TASK TO COMPLETE: Hand back all of the records exactly as they read.

Collected data:
☆ ☆ ☆

(* ===== verification/Privs.v ===== *)
(** * Privileges: droprootprivs of various.c *)
From S2P Require Import Prelude.

(** [droprootprivs()]: [rc] and [errno] are the result of [seteuid]. *)
Definition EPERM : Z := 1.
Definition droprootprivs (rc errno : Z) : Z :=
  if (rc =? -1) && negb (errno =? EPERM) then 0 else 1.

☆ ☆ ☆

TASK RESULT:
(* ===== verification/Privs.v ===== *)
(** * Privileges: droprootprivs of various.c *)
From S2P Require Import Prelude.

(** [droprootprivs()]: [rc] and [errno] are the result of [seteuid]. *)
Definition EPERM : Z := 1.
Definition droprootprivs (rc errno : Z) : Z :=
  if (rc =? -1) && negb (errno =? EPERM) then 0 else 1.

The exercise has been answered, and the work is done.